One thing about Ronald Reagan that few care to talk about: With all of his resolve, he had a tremendous ability to recognize when compromise was the best approach, something this Congress refuses to consider.
Well, why didn't you say so to begin with?
If you analyze it I believe the very heart and soul of conservatism is libertarianism. I think conservatism is really a misnomer just as liberalism is a misnomer for the liberalsif we were back in the days of the Revolution, so-called conservatives today would be the Liberals and the liberals would be the Tories. The basis of conservatism is a desire for less government interference or less centralized authority or more individual freedom and this is a pretty general description also of what libertarianism is.

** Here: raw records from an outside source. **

(** * Notions used in the statements *)

(** ** Extraction *)

(** What the loop of the extractor makes of one entry: [kept] when the
    date is not before the cutoff and [float] accepts the adjusted-close
    field of the bundle. *)
Definition kept (call : nat) (cutoff d : string) (fields : json) (v : pyfloat) : Prop :=
  String.ltb d cutoff = false ∧
  ∃ m adj, fields = JDict m ∧ m !! ADJUSTED_CLOSE_KEY = Some adj ∧ adj ≠ JNull ∧
           py_float (OnFetch call d) adj = Ok v.

(** The field is missing, null, or a string [float] rejects. *)
Definition unusable (call : nat) (d : string) (fields : json) : Prop :=
  ∃ m, fields = JDict m ∧
       (m !! ADJUSTED_CLOSE_KEY = None ∨ m !! ADJUSTED_CLOSE_KEY = Some JNull ∨
        ∃ adj, m !! ADJUSTED_CLOSE_KEY = Some adj ∧
               py_float (OnFetch call d) adj = Raise ValueError).

(** The values [float] converts without [TypeError] or [OverflowError]. *)
Definition convertible (adj : json) : bool :=
  match adj with
  | JList _ | JDict _ => false
  | JInt n => match float_of_int n with Ok _ => true | Raise _ => false end
  | JNull | JBool _ | JFloat _ | JStr _ => true
  end.

(** A bundle the loop handles without raising, and a response all of
    whose bundles from the cutoff on are such. *)
Definition bundle_ok (fields : json) : bool :=
  match fields with
  | JDict m => convertible (dict_get m ADJUSTED_CLOSE_KEY JNull)
  | _ => false
  end.

Definition well_formed (cutoff : string) (av_json : gmap string json) : bool :=
  match av_json !! TIME_SERIES_KEY with
  | Some (JDict series) =>
      forallb (fun '(d, fields) => String.ltb d cutoff || bundle_ok fields)
              (map_to_list series)
  | _ => false
  end.

(** ** The loop and the runs of [main] *)

(** The events of the iterations that ran to their end. *)
Definition paced (tickers : list string) : list event :=
  flat_map (fun sym => [EvFetch sym; EvSleep PAUSE_SECONDS]) tickers.

(** The value of [merged != existing] in an iteration for [sym] that starts
    in state [st] as the [i]-th of the run. *)
Definition step_changes (w : world) (av_cfg : AvConfig) (earliest_date : string)
    (i : nat) (sym : string) (st : loop_state) : Prop :=
  ∃ av_json incoming,
    fetch_daily_adjusted w i sym av_cfg = Ok av_json ∧
    extract_adjusted_close_series i av_json earliest_date = Ok incoming ∧
    dict_ne (merge_series (dict_get (current_series st) sym ∅) incoming)
            (dict_get (current_series st) sym ∅) = true.

(** The run wrote the dataset file. *)
Definition wrote (r : run) : Prop := ∃ doc, EvWrite doc ∈ trace r.

(** In the iteration for [sym] that follows the iterations for [pre],
    [merged != existing] holds. *)
Definition changed_at (w : world) (cfg : config) (pre : list string) (sym : string) : Prop :=
  ∃ st,
    for_tickers w (av_config_of w) (earliest_date_of cfg) 1 pre (initial_state w)
      = (paced pre, Ok st) ∧
    step_changes w (av_config_of w) (earliest_date_of cfg) (S (length pre)) sym st.

(** The pauses among the events, in order. *)
Definition pauses (evs : list event) : list Z :=
  flat_map (fun e => match e with EvSleep s => [s] | _ => [] end) evs.

(** The indicator the validation of a response stops at, if any. *)
Definition failure_kind (j : gmap string json) : option error_kind :=
  if dict_in "Error Message" j then Some ProviderError
  else if dict_in "Note" j then Some RateLimitError
  else if negb (dict_in TIME_SERIES_KEY j) then Some SchemaError
  else None.

(** ** Sample inputs *)

(** Sample responses. *)
Definition bundle_of (adj : json) : json := JDict {[ ADJUSTED_CLOSE_KEY := adj ]}.

Definition response_of (series : gmap string json) : gmap string json :=
  {[ TIME_SERIES_KEY := JDict series ]}.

Now, I can't say that I will agree with all the things that the present group who call themselves Libertarians in the sense of a party say, because I think that like in any political movement there are shades, and there are libertarians who are almost over at the point of wanting no government at all or anarchy. I believe there are legitimate government functions. There is a legitimate need in an orderly society for some government to maintain freedom or we will have tyranny by individuals. The strongest man on the block will run the neighborhood. We have government to insure that we don't each one of us have to carry a club to defend ourselves. But again, I stand on my statement that I think that libertarianism and conservatism are travelling the same path.